**To do:** Beneath this line is the data. Output exactly the lines from the line with "c) (toLowerCase r)" to the line with "l => filter", both ends included, and nothing more.

**Available data:**
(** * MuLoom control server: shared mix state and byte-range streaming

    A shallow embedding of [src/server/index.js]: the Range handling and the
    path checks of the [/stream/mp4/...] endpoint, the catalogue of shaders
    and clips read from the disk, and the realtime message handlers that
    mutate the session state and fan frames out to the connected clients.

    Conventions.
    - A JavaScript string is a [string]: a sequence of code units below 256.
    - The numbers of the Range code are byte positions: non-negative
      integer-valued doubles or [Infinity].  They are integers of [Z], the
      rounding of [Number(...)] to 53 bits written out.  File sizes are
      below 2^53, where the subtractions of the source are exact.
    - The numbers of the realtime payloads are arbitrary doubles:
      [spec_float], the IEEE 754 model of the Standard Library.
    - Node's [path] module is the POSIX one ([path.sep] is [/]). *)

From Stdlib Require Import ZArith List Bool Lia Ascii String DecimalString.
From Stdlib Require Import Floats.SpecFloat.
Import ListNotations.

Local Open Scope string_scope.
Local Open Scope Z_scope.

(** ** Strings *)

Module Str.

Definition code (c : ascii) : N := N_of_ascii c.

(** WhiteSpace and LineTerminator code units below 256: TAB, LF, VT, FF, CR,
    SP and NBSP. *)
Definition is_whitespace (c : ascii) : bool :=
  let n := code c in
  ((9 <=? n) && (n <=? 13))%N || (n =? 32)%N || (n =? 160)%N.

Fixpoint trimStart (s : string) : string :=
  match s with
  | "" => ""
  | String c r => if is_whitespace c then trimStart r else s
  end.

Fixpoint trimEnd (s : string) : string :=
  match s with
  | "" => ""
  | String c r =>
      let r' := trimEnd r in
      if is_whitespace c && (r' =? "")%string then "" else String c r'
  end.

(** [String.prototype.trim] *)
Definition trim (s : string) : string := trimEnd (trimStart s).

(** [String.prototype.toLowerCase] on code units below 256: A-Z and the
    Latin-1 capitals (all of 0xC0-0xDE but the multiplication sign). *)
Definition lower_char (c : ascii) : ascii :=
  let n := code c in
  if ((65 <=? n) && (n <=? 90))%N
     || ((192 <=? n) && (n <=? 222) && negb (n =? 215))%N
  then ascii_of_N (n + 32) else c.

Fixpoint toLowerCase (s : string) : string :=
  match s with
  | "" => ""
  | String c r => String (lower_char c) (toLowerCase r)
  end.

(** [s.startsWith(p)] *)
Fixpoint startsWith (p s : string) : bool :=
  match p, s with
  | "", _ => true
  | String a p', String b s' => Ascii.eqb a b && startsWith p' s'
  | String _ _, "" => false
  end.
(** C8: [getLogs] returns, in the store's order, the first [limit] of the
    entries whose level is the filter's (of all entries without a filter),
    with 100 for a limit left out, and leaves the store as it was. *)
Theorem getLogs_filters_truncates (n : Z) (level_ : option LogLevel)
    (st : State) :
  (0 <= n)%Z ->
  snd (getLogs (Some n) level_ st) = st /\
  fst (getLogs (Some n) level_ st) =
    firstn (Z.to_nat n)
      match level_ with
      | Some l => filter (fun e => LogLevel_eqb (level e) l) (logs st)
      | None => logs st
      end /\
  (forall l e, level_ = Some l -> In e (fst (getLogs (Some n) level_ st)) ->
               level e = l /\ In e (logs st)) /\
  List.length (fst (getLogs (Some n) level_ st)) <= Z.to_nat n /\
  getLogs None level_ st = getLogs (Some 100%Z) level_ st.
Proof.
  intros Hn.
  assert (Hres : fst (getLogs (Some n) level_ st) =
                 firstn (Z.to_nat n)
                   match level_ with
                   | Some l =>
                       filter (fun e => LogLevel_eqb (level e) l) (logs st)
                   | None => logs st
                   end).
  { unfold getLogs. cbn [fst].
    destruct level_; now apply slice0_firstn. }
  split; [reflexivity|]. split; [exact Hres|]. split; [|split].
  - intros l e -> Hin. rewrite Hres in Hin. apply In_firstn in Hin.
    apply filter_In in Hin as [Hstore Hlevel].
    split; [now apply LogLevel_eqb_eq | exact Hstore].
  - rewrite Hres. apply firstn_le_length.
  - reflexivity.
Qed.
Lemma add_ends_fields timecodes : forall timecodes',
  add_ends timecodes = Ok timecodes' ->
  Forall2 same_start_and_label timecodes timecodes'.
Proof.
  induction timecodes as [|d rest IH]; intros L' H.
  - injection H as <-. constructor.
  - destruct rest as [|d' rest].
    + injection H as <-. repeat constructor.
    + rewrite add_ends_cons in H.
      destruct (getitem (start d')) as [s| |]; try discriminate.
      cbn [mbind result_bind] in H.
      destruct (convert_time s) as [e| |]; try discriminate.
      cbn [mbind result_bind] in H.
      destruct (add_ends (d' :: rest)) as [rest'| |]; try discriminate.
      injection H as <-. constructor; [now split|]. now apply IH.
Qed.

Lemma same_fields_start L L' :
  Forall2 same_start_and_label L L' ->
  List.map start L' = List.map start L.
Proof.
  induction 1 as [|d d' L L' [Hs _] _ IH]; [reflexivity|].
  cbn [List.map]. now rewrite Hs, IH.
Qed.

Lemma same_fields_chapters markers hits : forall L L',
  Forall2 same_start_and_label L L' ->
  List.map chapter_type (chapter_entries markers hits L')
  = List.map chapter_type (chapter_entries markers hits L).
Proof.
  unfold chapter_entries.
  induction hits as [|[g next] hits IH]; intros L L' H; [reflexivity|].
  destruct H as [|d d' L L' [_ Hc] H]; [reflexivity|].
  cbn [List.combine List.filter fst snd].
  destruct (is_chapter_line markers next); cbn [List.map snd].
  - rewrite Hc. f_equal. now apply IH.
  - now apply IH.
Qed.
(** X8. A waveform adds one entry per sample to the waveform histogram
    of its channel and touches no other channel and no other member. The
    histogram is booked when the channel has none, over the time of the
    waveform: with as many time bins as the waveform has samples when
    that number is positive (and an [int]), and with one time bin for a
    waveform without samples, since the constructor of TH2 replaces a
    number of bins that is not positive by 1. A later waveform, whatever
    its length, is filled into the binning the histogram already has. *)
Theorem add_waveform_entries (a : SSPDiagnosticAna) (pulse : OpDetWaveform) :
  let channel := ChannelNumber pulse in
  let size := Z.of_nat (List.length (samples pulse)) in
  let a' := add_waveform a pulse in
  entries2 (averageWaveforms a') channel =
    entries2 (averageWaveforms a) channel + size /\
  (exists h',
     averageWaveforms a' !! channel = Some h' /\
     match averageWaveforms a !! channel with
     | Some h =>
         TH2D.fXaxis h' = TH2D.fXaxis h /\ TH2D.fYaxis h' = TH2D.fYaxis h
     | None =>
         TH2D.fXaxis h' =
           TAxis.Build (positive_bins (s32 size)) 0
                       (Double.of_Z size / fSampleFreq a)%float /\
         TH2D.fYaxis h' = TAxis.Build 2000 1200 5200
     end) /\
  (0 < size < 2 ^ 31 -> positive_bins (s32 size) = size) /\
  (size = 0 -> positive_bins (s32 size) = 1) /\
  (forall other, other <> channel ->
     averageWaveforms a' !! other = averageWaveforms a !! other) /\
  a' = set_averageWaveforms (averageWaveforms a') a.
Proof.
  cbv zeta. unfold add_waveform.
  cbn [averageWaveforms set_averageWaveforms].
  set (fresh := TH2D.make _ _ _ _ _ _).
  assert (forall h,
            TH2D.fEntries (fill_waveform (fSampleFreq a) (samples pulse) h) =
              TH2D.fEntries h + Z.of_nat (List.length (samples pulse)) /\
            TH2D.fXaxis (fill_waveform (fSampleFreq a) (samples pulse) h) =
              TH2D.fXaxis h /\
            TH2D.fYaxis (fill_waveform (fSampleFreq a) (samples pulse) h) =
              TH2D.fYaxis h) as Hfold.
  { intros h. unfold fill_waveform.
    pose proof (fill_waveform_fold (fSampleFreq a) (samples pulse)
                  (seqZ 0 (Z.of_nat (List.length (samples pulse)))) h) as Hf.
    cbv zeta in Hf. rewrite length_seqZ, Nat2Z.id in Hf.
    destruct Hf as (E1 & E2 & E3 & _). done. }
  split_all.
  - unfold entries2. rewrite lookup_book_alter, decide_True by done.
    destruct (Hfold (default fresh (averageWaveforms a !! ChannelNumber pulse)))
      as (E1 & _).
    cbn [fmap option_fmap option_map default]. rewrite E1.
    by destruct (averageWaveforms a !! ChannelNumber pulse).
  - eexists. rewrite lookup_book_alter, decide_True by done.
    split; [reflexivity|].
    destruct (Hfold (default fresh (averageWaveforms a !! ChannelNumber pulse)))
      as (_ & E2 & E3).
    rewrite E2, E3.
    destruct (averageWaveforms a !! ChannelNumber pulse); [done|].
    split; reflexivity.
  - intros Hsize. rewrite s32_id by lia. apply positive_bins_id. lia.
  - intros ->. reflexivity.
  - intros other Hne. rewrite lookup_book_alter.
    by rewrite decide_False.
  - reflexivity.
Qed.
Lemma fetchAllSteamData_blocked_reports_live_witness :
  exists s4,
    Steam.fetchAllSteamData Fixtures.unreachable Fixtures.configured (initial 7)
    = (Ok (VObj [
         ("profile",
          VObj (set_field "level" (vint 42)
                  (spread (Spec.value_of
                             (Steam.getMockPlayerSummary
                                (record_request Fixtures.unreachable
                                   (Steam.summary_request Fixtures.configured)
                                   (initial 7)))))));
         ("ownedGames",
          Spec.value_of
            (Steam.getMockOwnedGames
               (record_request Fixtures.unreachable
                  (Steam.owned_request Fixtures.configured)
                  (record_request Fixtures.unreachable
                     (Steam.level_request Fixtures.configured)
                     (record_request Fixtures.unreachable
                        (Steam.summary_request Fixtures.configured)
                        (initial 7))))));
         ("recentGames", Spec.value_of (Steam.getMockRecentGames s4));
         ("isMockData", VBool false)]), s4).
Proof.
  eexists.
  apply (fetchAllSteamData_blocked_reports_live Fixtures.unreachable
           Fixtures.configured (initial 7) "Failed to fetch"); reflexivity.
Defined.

**Written solution:**
  | String c r => String (lower_char c) (toLowerCase r)
  end.

(** [s.startsWith(p)] *)
Fixpoint startsWith (p s : string) : bool :=
  match p, s with
  | "", _ => true
  | String a p', String b s' => Ascii.eqb a b && startsWith p' s'
  | String _ _, "" => false
  end.
(** C8: [getLogs] returns, in the store's order, the first [limit] of the
    entries whose level is the filter's (of all entries without a filter),
    with 100 for a limit left out, and leaves the store as it was. *)
Theorem getLogs_filters_truncates (n : Z) (level_ : option LogLevel)
    (st : State) :
  (0 <= n)%Z ->
  snd (getLogs (Some n) level_ st) = st /\
  fst (getLogs (Some n) level_ st) =
    firstn (Z.to_nat n)
      match level_ with
      | Some l => filter (fun e => LogLevel_eqb (level e) l) (logs st)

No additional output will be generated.